Pat Lyden, 55, teaches maths at Rosshall Academy, Glasgow. She has been teaching since 1972, with a 14-year break to bring up her children. She went back into the profession nine years ago. She lives with her husband in Dumbarton.
I wanted to do the chartered teacher programme as it keeps an interest in the job and it's a challenge," says Pat Lyden.
"I've done a lot of continuing professional development but it's all been in-service training and nothing like this. This is something to get my teeth into and I can carry it through to the classroom."
Mrs Lyden believes the programme is a great opportunity to further her career and to be involved in a wider project. Her main interest in chartered status is that it will benefit her as well as her pupils.
"I like the academic life and I enjoy education. That is why I am doing it," she says.

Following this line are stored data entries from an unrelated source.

(* ===== verification/Hashing.v ===== *)
(** * Hashes, names and times

    [vmill/Util/Hash.{h,cpp}], the identifiers of [vmill/BC/Trace.h], the
    names of lifted functions ([LiftedFunctionName] of [vmill/BC/Lifter.cpp])
    and [vmill/Util/Timer.{h,cpp}].  xxHash and the clock are parameters. *)

From Stdlib Require Import QArith.
From S2P Require Import Prelude ProgramSnapshot Snapshot MapsProps Decoder.
Local Open Scope Z_scope.

(** ** Hashing *)

(** xxHash: the state of a streaming hash, and hashing at once. *)
Class XXHash (State : Type) := {
  XXH_reset : Z -> State;
  XXH_update : State -> list Z -> State;
  XXH_digest : State -> Z;
  XXH : list Z -> Z -> Z
}.

(** Documented: a digest is the hash of everything the state was updated
    with. *)
Class XXHashLaws (State : Type) `{XXHash State} : Prop :=
  digest_updates seed chunks : XXH_digest (foldl XXH_update (XXH_reset seed) chunks) = XXH (concat chunks) seed.

Section hashing.
Context {State : Type} `{XXHash State}.

(** [XXH32Hasher] and [XXH64Hasher]. *)
Record HasherObject := MkHasher { hasher_state : State }.
Definition Hasher_new (seed : Z) : HasherObject := MkHasher (XXH_reset seed).
Definition Update (h : HasherObject) (data : list Z) : HasherObject := MkHasher (XXH_update (hasher_state h) data).
Definition Digest (h : HasherObject) : Z := XXH_digest (hasher_state h).

(** [Hash(data, size)]; a string and an object are hashed as their bytes. *)
Definition Hash (data : list Z) : Z := XXH data 0.
Definition Hash_string (data : string) : Z := Hash ((fun c => Z.of_nat (Ascii.nat_of_ascii c)) <$> String.list_ascii_of_string data).
Definition Hash_object {T} (object_bytes : T -> list Z) (data : T) : Z := Hash (object_bytes data).

(** The [Hasher] of the decoder. *)
Definition trace_hasher (seed : Z) (chunks : list (list Z)) : Z := Digest (foldl Update (Hasher_new seed) chunks).

Lemma trace_hasher_state seed chunks : trace_hasher seed chunks = XXH_digest (foldl XXH_update (XXH_reset seed) chunks).
Proof.
  unfold trace_hasher, Digest. f_equal. change (XXH_reset seed) with (hasher_state (Hasher_new seed)).
  generalize (Hasher_new seed). induction chunks as [|b bs IH]; intros h; cbn; [done|]. by rewrite IH.
Qed.

(** A trace is identified by its program counter, by where its first and last
    instruction are and how many there are, and by its bytes; how the bytes
    are split into instructions does not show. *)
Theorem trace_hash_of_bytes `{!XXHashLaws State} pc insts1 insts2 :
  let ends insts := (fst <$> head (in_order insts), fst <$> last (in_order insts), length (in_order insts)) in
  ends insts1 = ends insts2 ->
  concat ((fun e => inst_bytes (snd e)) <$> in_order insts1) = concat ((fun e => inst_bytes (snd e)) <$> in_order insts2) ->
  HashTraceInstructions trace_hasher pc insts1 = HashTraceInstructions trace_hasher pc insts2.
Proof.
  intros ends He Hb. unfold HashTraceInstructions. rewrite !trace_hasher_state, !digest_updates, Hb. do 2 f_equal.
  unfold ends in He. injection He as Hh Hl Hn. rewrite Hn. f_equal. f_equal.
  f_equal; [destruct (head (in_order insts1)) as [[? ?]|], (head (in_order insts2)) as [[? ?]|]|
            destruct (last (in_order insts1)) as [[? ?]|], (last (in_order insts2)) as [[? ?]|]]; cbn in *; congruence.
Qed.
End hashing.

(** ** Identifiers *)

Record TraceId := MkTraceId { tid_pc : Z; tid_hash : Z }.
Record LiveTraceId := MkLiveTraceId { lid_pc : Z; lid_code_version : Z }.

(** [operator==] *)
Definition TraceId_eqb (a b : TraceId) : bool := (tid_pc a =? tid_pc b) && (tid_hash a =? tid_hash b).
Definition LiveTraceId_eqb (a b : LiveTraceId) : bool := (lid_pc a =? lid_pc b) && (lid_code_version a =? lid_code_version b).

(** [std::hash] *)
Definition hash_TraceId (a : TraceId) : Z := tid_hash a.
Definition hash_LiveTraceId (a : LiveTraceId) : Z := Z.lxor (lid_pc a) (lid_code_version a).

(** The contract of the unordered maps: equality is equality, equal keys have
    equal hashes, and a hash is a word.  Keys that differ in one member only
    have different hashes, except that the hash of a trace does not depend on
    its program counter. *)
Theorem trace_ids_hashable :
  (forall a b, TraceId_eqb a b = true <-> a = b) /\
  (forall a b, LiveTraceId_eqb a b = true <-> a = b) /\
  (forall a, u64 (lid_pc a) -> u64 (lid_code_version a) -> u64 (hash_LiveTraceId a)) /\
  (forall p q v w, hash_LiveTraceId (MkLiveTraceId p v) = hash_LiveTraceId (MkLiveTraceId q w) -> p = q <-> v = w).
Proof.
  split_and!.
  - intros [p v] [q w]. unfold TraceId_eqb. cbn. rewrite andb_true_iff, !Z.eqb_eq. split; [by intros [-> ->]|by intros [= -> ->]].
  - intros [p v] [q w]. unfold LiveTraceId_eqb. cbn. rewrite andb_true_iff, !Z.eqb_eq. split; [by intros [-> ->]|by intros [= -> ->]].
  - intros [p v]. unfold hash_LiveTraceId, u64. cbn. intros [Hp1 Hp2] [Hv1 Hv2]. split; [by apply Z.lxor_nonneg|].
    change two64 with (2 ^ 64) in *. destruct (decide (Z.lxor p v = 0)) as [->|Hne]; [done|].
    apply Z.log2_lt_pow2; [pose proof (proj2 (Z.lxor_nonneg p v)); lia|].
    eapply Z.le_lt_trans; [by apply Z.log2_lxor|]. apply Z.max_lub_lt.
    + destruct (decide (p = 0)) as [->|]; [done|]. apply Z.log2_lt_pow2; lia.
    + destruct (decide (v = 0)) as [->|]; [done|]. apply Z.log2_lt_pow2; lia.
  - intros p q v w H. unfold hash_LiveTraceId in H. cbn in H. split; intros ->.
    + apply (f_equal (Z.lxor q)) in H. by rewrite <-!Z.lxor_assoc, Z.lxor_nilpotent, !Z.lxor_0_l in H.
    + apply (f_equal (fun x => Z.lxor x w)) in H. by rewrite !Z.lxor_assoc, Z.lxor_nilpotent, !Z.lxor_0_r in H.
Qed.

(** ** Names of lifted functions *)

(** [std::hex]: no leading zeros. *)
Definition stream_hex (v : Z) : string := hex_digits (S (Z.to_nat (Z.log2 v / 4))) v.
Definition LiftedFunctionName (pc : Z) : string := String (ch 95) (stream_hex pc).

Lemma stream_hex_inj v w : 0 <= v -> 0 <= w -> stream_hex v = stream_hex w -> v = w.
Proof.
  intros Hv Hw He.
  assert (Hs : forall x, 0 <= x -> scan_digits 16 0 (stream_hex x) = (x, "")).
  { intros x Hx. unfold stream_hex. pose proof (scan_hex_digits (S (Z.to_nat (Z.log2 x / 4))) x 0 "" Hx I) as H.
    pose proof (hex_width 0 x Hx) as Hwd. cbn [Nat.max] in Hwd. rewrite Z.mod_small in H by lia.
    assert (Happ : forall s, s +:+ "" = s) by (induction s as [|c s IH]; [done|]; rewrite string_app_cons; by rewrite IH).
    by rewrite Happ in H. }
  pose proof (Hs v Hv) as H1. rewrite He, (Hs w Hw) in H1. congruence.
Qed.

(** Functions lifted from different addresses have different names; the
    contents of memory play no part. *)
Theorem lifted_names_distinct pcs : Forall u64 pcs -> NoDup pcs -> NoDup (LiftedFunctionName <$> pcs).
Proof.
  intros Hu Hn. apply NoDup_fmap_2_strong; [|done]. intros v w Hv Hw He. rewrite Forall_forall in Hu.
  apply stream_hex_inj; [apply Hu in Hv as []; done|apply Hu in Hw as []; done|]. by apply string_cons_inj in He.
Qed.

(** ** Timers *)

(** The number of ticks [clock()] returned; [CLOCKS_PER_SECOND] is not the
    name of the standard's macro, so the default applies. *)
Record Timer := MkTimer { begin_ : Z }.
Definition CLOCKS_PER_SECOND : Z := 1000000.

(** [ElapsedSeconds], with exact fractions for [double]. *)
Definition ElapsedSeconds (t : Timer) (end_ : Z) : Q :=
  let diff := end_ - begin_ t in
  (inject_Z (Z.quot diff CLOCKS_PER_SECOND) + inject_Z (Z.rem diff CLOCKS_PER_SECOND) / inject_Z CLOCKS_PER_SECOND)%Q.

(** Splitting off the whole seconds loses nothing, also for a clock that went
    backwards. *)
Theorem ElapsedSeconds_exact t end_ : (ElapsedSeconds t end_ == inject_Z (end_ - begin_ t) / inject_Z CLOCKS_PER_SECOND)%Q.
Proof.
  unfold ElapsedSeconds. set (d := end_ - begin_ t). rewrite (Z.quot_rem' d CLOCKS_PER_SECOND) at 3.
  rewrite inject_Z_plus, inject_Z_mult. field. unfold CLOCKS_PER_SECOND. intros Hz. by vm_compute in Hz.
Qed.

From Stdlib Require Import Ascii.
(** ** The register log

    [vmill/Arch/X86/Log.cpp], [vmill/Arch/AArch64/Log.cpp] and
    [vmill/Arch/Arch.cpp]: the text that describes the registers of a task
    that failed.  A register file maps names to values; where a register is
    stored is a parameter, as text. *)

Module RegisterLog.
Definition endl : string := String (ch 10) "".

Section log.
(** The address a register is printed with. *)
Context (address : string -> string).

(** [std::hex << std::setw(digits) << std::setfill('0')] of a value of that
    many digits, in [LogGPR32], [LogGPR64] and [LogGPR]. *)
Definition LogGPR (digits : nat) (name : string) (value : Z) : string :=
  "  " +:+ (name +:+ (" " +:+ (hex_digits digits (value mod 16 ^ Z.of_nat digits) +:+ (" at " +:+ (address name +:+ endl))))).

Definition log_registers (digits : nat) (names : list (string * string)) (reg : string -> Z) : string :=
  "Register state:" +:+ (endl +:+ foldr (fun '(r, name) s => LogGPR digits name (reg r) +:+ s) "" names).

(** Registers, with the names they are printed under. *)
Definition x86_names : list (string * string) :=
  [("rip", "EIP"); ("rsp", "ESP"); ("rbp", "EBP"); ("rax", "EAX"); ("rbx", "EBX"); ("rcx", "ECX"); ("rdx", "EDX");
   ("rsi", "ESI"); ("rdi", "EDI")].
Definition amd64_names : list (string * string) :=
  [("rip", "RIP"); ("rsp", "RSP"); ("rbp", "RBP"); ("rax", "RAX"); ("rbx", "RBX"); ("rcx", "RCX"); ("rdx", "RDX");
   ("rsi", "RSI"); ("rdi", "RDI"); ("r8", "R8"); ("r9", "R9"); ("r10", "R10"); ("r11", "R11"); ("r12", "R12");
   ("r13", "R13"); ("r14", "R14"); ("r15", "R15")].
Definition aarch64_names : list (string * string) :=
  [("pc", "PC"); ("sp", "SP"); ("x0", "X0"); ("x1", "X1"); ("x2", "X2"); ("x3", "X3"); ("x4", "X4"); ("x5", "X5");
   ("x6", "X6"); ("x7", "X7"); ("x8", "X8"); ("x9", "X9"); ("x10", "X10"); ("x11", "X11"); ("x12", "X12");
   ("x13", "X13"); ("x14", "X14"); ("x15", "X15"); ("x16", "X16"); ("x17", "X17"); ("x18", "X18"); ("x19", "X19");
   ("x20", "X20"); ("x21", "X21"); ("x22", "X22"); ("x23", "X23"); ("x24", "X24"); ("x25", "X25"); ("x26", "X26");
   ("x27", "X27"); ("x28", "X28"); ("x29", "X29"); ("x30", "X30")].

Definition LogX86RegisterState : (string -> Z) -> string := log_registers 8 x86_names.
Definition LogAMD64RegisterState : (string -> Z) -> string := log_registers 16 amd64_names.
Definition LogAArch64RegisterState : (string -> Z) -> string := log_registers 16 aarch64_names.

(** [LogRegisterState]: nothing for another architecture. *)
Inductive TargetArch := IsX86 | IsAMD64 | IsAArch64 | IsOther.
Definition LogRegisterState (arch : TargetArch) (reg : string -> Z) : string :=
  match arch with
  | IsX86 => LogX86RegisterState reg
  | IsAMD64 => LogAMD64RegisterState reg
  | IsAArch64 => LogAArch64RegisterState reg
  | IsOther => ""
  end.

(** ** A log shows every register *)

Lemma string_app_inv_l (p s t : string) : p +:+ s = p +:+ t -> s = t.
Proof. induction p as [|c p IH]; [done|]. rewrite !string_app_cons. intros H%string_cons_inj. auto. Qed.

Lemma hex_char_inj v w : 0 <= v < 16 -> 0 <= w < 16 -> hex_char v = hex_char w -> v = w.
Proof. intros Hv Hw H. pose proof (hex_char_value v Hv) as E. rewrite H, (hex_char_value w Hw) in E. congruence. Qed.

Lemma hex_digits_inj n v w s t :
  hex_digits n v +:+ s = hex_digits n w +:+ t -> v mod 16 ^ Z.of_nat n = w mod 16 ^ Z.of_nat n /\ s = t.
Proof.
  induction n as [|n IH]; intros H.
  - split; [|done]. change (Z.of_nat 0) with 0. by rewrite Z.pow_0_r, !Z.mod_1_r.
  - cbn [hex_digits] in H. rewrite !string_app_cons in H. injection H as Hc Hr. apply IH in Hr as [Hm Hr]. split; [|done].
    apply hex_char_inj in Hc; [|apply digit_mod..]. rewrite Nat2Z.inj_succ, Z.pow_succ_r by lia.
    rewrite (Z.mul_comm 16). rewrite !Z.rem_mul_r by lia. by rewrite Hm, Hc.
Qed.

Lemma LogGPR_inj digits name v w s t :
  LogGPR digits name v +:+ s = LogGPR digits name w +:+ t -> v mod 16 ^ Z.of_nat digits = w mod 16 ^ Z.of_nat digits /\ s = t.
Proof.
  unfold LogGPR. rewrite !string_app_assoc. intros H. do 3 apply string_app_inv_l in H.
  apply hex_digits_inj in H as [Hv H]. rewrite !Z.mod_mod in Hv by (apply Z.pow_nonzero; lia). split; [done|].
  by do 3 apply string_app_inv_l in H.
Qed.

Lemma log_registers_inj digits names reg1 reg2 :
  log_registers digits names reg1 = log_registers digits names reg2 ->
  forall r name, (r, name) ∈ names -> reg1 r mod 16 ^ Z.of_nat digits = reg2 r mod 16 ^ Z.of_nat digits.
Proof.
  unfold log_registers. intros H. do 2 apply string_app_inv_l in H. induction names as [|[r0 n0] names IH]; intros r name Hin.
  - by apply not_elem_of_nil in Hin.
  - cbn [foldr] in H. apply LogGPR_inj in H as [Hv H]. apply elem_of_cons in Hin as [[= -> ->]|Hin]; [done|by eapply IH].
Qed.

(** A log of a failed task shows every register it names: two register files
    with the same log agree on all of them, on x86 on their lower 32 bits. *)
Theorem LogRegisterState_shows arch reg1 reg2 :
  LogRegisterState arch reg1 = LogRegisterState arch reg2 ->
  match arch with
  | IsX86 => forall r name, (r, name) ∈ x86_names -> wrap32 (reg1 r) = wrap32 (reg2 r)
  | IsAMD64 => forall r name, (r, name) ∈ amd64_names -> wrap64 (reg1 r) = wrap64 (reg2 r)
  | IsAArch64 => forall r name, (r, name) ∈ aarch64_names -> wrap64 (reg1 r) = wrap64 (reg2 r)
  | IsOther => True
  end.
Proof.
  destruct arch; cbn [LogRegisterState]; intros H; try done.
  - exact (log_registers_inj 8 x86_names reg1 reg2 H).
  - exact (log_registers_inj 16 amd64_names reg1 reg2 H).
  - exact (log_registers_inj 16 aarch64_names reg1 reg2 H).
Qed.
End log.
End RegisterLog.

"I'm not doing it to help my pension or anything like that. In fact, it won't make very much difference to my pension plans, as I didn't get into the scheme until eight years ago. I didn't really look at those kinds of factors.
"To have this opportunity to go back into education but at the same time approach it in the classroom is great and that's why I am doing it."
Mrs Lyden says she is not an ambitious person and has never wanted to be a principal teacher. But she believes she is ambitious in the way she is determined that her pupils should succeed.
"I put a lot of energy into my work and have high expectations," she says.
"I like working with people and through teaching you certainly get to do that. I have always seen myself as a teacher and I like my job."
Mrs Lyden has completed two of the pilot modules. "I think the modules themselves are a challenge," she says.
"If you do all 12 it would take about five or six years. I did two modules in a year and although some people could manage four, they would be pushing to do that. But I can't do any less than two a year otherwise I'd be retired by the time I finish.
"You can be accredited with some of the modules depending on your previous experience. I am looking at that closely, but most of my experience has been in the classroom and not academic."
Mrs Lyden is happy to continue with the programme and would recommend it to other teachers. "At this stage in my career it is easy to think there is a set way of doing things, but doing these modules has encouraged me to look at other things to see if they work. It opens your eyes to other methods," she says.
"It does take up quite a bit of time, but I am fortunate that my family is all brought up."
Overall, Mrs Lyden enjoyed the courses she has done. "I feel that I've achieved something and there's a good sense of satisfaction," she says.